I thought about pushing him away, what that would be like for me: to feel him loosen his grip, to no longer touch him. And desperation lodged in my throat. I couldn’t take it, not even the idea of it. I considered how it would make Jake feel. He’d said he wanted to stay. Who was I kidding, anyway? When it came to resisting him, I never had a shot. For both our sakes, I bottled my tears and told him he could stay.
I felt his body relax against mine as he turned me in his arms. His eyes glistened in the dim light of the hallway as he lifted and carried me to my room. For the rest of that night, Jake lavished me with his passionate remorse, trying to reassure me. But his kisses felt desperate. Mine probably did, too.
The radio fed the low sounds of Warrant into the dark surrounding us. Janie Lane was oozing over heaven and I was sure I’d gotten a peek into hell with those two words that seemed to cancel out everything else.
“Not yet.”
He held my body, but my mind was beyond reach, thinking of that girl, wondering what she’d done to him to make him say that. What did she look like? Where was she from? But I also knew I would never ask him about her. I really didn’t want answers. I just wanted to hold onto him as long as I could, because I had lived without Jake for fifteen years. Now that I had him, I couldn’t imagine what my life wou
ld look like without him, or that there would ever be a time when I wouldn’t desperately need him.
“Not yet.”
14
—Angel
Garfield had it right when he suggested getting rid of Mondays. That whole weekend stunk. Friday afternoon with my shrink had gotten the stink-ball going. Then Jake and his confusing visit.
“Not yet.”
I’ve suffered migraines since I was five. Noting I can do about it, but they come more often when I’m upset or worried. And Jakes’ painful admission that night—“Not yet”—had me stressed to the max. The pain came on early Saturday morning, just before he left.
I didn’t do a thing for two whole days except lay in my room and writhe. Jake had felt bad, of course. He wanted to take me with him to visit his mom and little brother, Henry. There was nothing he could do for me, though. So, he went by himself and then picked up some extra shifts at work on Sunday.
And Avery was sick with a flu or something. She’d called a few times, but I told her to stay away. The only thing that could help was silence. Austen looked in on me when Deanna was gone. He brought me water and my pills. On Sunday morning he made special brownies, but wouldn’t let me have any. Deanna brought me soup, but I couldn’t touch it.

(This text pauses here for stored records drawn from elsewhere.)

(** * The stance resolver of the hexapod: [src/hexapod/VirtualHexapod.js]

    A shallow embedding of the [VirtualHexapod] class and of the three
    helpers defined next to it ([computeLocalAxes], [transformLocalAxes],
    [buildLegsList]), followed by the properties the specification states
    about them.

    The class lives among collaborators it imports: [Vector], [Hexagon],
    [Linkage], the geometry helpers, the orientation solver, the twist
    solvers and two constant tables.  Their data is modelled below from
    the way the class uses it; the parts that compute (forward kinematics,
    the solvers, the rotation builders) are interfaces, one type class per
    imported module, so that every statement holds whatever those modules
    compute.

    JavaScript numbers are taken as an abstract number type [num] with the
    operations the code applies to them.  The handful of arithmetic laws a
    proof needs ([a + 0 = a] and the like) are collected in [ExactArith];
    they hold of integers, rationals and reals. *)

From Stdlib Require Import List String ZArith Bool Lia.
From Stdlib Require Import Rdefinitions Raxioms RIneq.
Import ListNotations.

Set Implicit Arguments.

(** ** Numbers *)

Class Number (num : Type) : Type := {
  zero : num;
  one : num;
  add : num -> num -> num;
  mul : num -> num -> num;
  (* the [===] of JavaScript, on two numbers *)
  strictEq : num -> num -> bool
}.

Declare Scope num_scope.
Delimit Scope num_scope with num.
Infix "+" := add : num_scope.
Infix "*" := mul : num_scope.
Infix "===" := strictEq (at level 70, no associativity) : num_scope.

Class ExactArith (num : Type) {N : Number num} : Prop := {
  strictEq_spec : forall a b : num, strictEq a b = true <-> a = b;
  add_zero_l : forall a : num, add zero a = a;
  add_zero_r : forall a : num, add a zero = a;
  mul_zero_r : forall a : num, mul a zero = zero;
  mul_one_r : forall a : num, mul a one = a
}.
Arguments ExactArith num {N}.

(** ** 4x4 homogeneous transforms *)

Module Matrix.
Section Def.
Context {num : Type} {N : Number num}.

Record row : Type := Row { c0 : num; c1 : num; c2 : num; c3 : num }.

Record t : Type := Rows { r0 : row; r1 : row; r2 : row; r3 : row }.

(** [identity(4)] of mathjs. *)
Definition identity4 : t :=
  Rows (Row one zero zero zero)
       (Row zero one zero zero)
       (Row zero zero one zero)
       (Row zero zero zero one).

End Def.
Arguments row : clear implicits.
Arguments t : clear implicits.
End Matrix.

(** ** Points and vectors *)

Module Vector.
Section Def.
Context {num : Type} {N : Number num}.
Local Open Scope num_scope.

Record t : Type := make {
  x : num;
  y : num;
  z : num;
  name : string;
  id : string
}.

(** The [id] a vector gets when none is given; the property table of
    [VirtualHexapod.js] shows it on [localAxes] and [cogProjection]. *)
Definition noId : string := "no-id".

(** Modelled from the spec: [Vector.js] is not part of the sources.  The
    spec describes vectors as immutable 3-D points carried through 4x4
    homogeneous transforms, "rotation/translation composition": a point is
    multiplied by the upper three rows of the matrix, the fourth column
    being the translation. *)
Definition newTrot (v : t) (m : Matrix.t num) (name' id' : string) : t :=
  let r0 := Matrix.r0 m in
  let r1 := Matrix.r1 m in
  let r2 := Matrix.r2 m in
  make (x v * Matrix.c0 r0 + y v * Matrix.c1 r0 + z v * Matrix.c2 r0 + Matrix.c3 r0)
       (x v * Matrix.c0 r1 + y v * Matrix.c1 r1 + z v * Matrix.c2 r1 + Matrix.c3 r1)
       (x v * Matrix.c0 r2 + y v * Matrix.c1 r2 + z v * Matrix.c2 r2 + Matrix.c3 r2)
       name' id'.

(** Modelled from the spec: [Vector.js] is not part of the sources.  The
    rotation clone of a point: the same transform, the clone keeping the
    name and the id. *)
Definition cloneTrot (v : t) (m : Matrix.t num) : t :=
  newTrot v m (name v) (id v).

(** Modelled from the spec: [Vector.js] is not part of the sources.  The
    translation clone of a point: each coordinate moved by its shift. *)
Definition cloneShift (v : t) (tx ty tz : num) : t :=
  make (x v + tx) (y v + ty) (z v + tz) (name v) (id v).

(** Modelled from the spec: [Vector.js] is not part of the sources.  The
    rotation followed by the translation. *)
Definition cloneTrotShift (v : t) (m : Matrix.t num) (tx ty tz : num) : t :=
  cloneShift (cloneTrot v m) tx ty tz.

(** The coordinates alone, for statements that ignore names. *)
Definition coords (v : t) : num * num * num := (x v, y v, z v).

End Def.
Arguments t : clear implicits.
End Vector.

(** ** Dimensions and poses *)

Module BodyDimensions.
Record t (num : Type) : Type := make { front : num; middle : num; side : num }.
End BodyDimensions.

Module LegDimensions.
Record t (num : Type) : Type := make { coxia : num; femur : num; tibia : num }.
(** [Object.values] lists the properties in the order they were written. *)
Definition values {num : Type} (d : t num) : list num :=
  [coxia d; femur d; tibia d].
End LegDimensions.

Module Dimensions.
Record t (num : Type) : Type := make {
  front : num; side : num; middle : num;
  coxia : num; femur : num; tibia : num
}.
End Dimensions.

(** The six leg positions: "six fixed leg-position identifiers". *)
Inductive Position : Type :=
| rightMiddle | rightFront | leftFront | leftMiddle | leftBack | rightBack.

(** Modelled from the spec: [constants.js] is not part of the sources.  The
    "canonical ordered list of positions"; the property table of the class
    fixes its ends ("the first element is the rightMiddle leg and the last
    element is rightBack leg"), the order in between is the walk round the
    body.  No statement below depends on the order, only on the list
    naming each position. *)
Definition POSITION_NAMES_LIST : list Position :=
  [rightMiddle; rightFront; leftFront; leftMiddle; leftBack; rightBack].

By Monday morning, I was exhausted, poking around in my bag and digging out a thin white binder labeled Language Arts. It wasn’t a Language Arts class, it was Advanced English Literature, but I’d gotten the binder from this shelf in the office where they kept used materials for students who couldn’t afford them. I opened the thin binder and started sifting for my writing assignment.
I couldn’t remember what I did with my homework. Last Thursday I’d started my essay. I completed the outline and prepared a first draft. Then, after my headache went away, I got it out again to write the final draft but could not recall anything beyond that.
I strained to remember . . . sitting in my room, lying on my stomach. I was on the floor, my knees bent up behind me. I remember, music playing and I was stretching, trying to touch my head with my toes. Then . . . nothing. Did I fall asleep?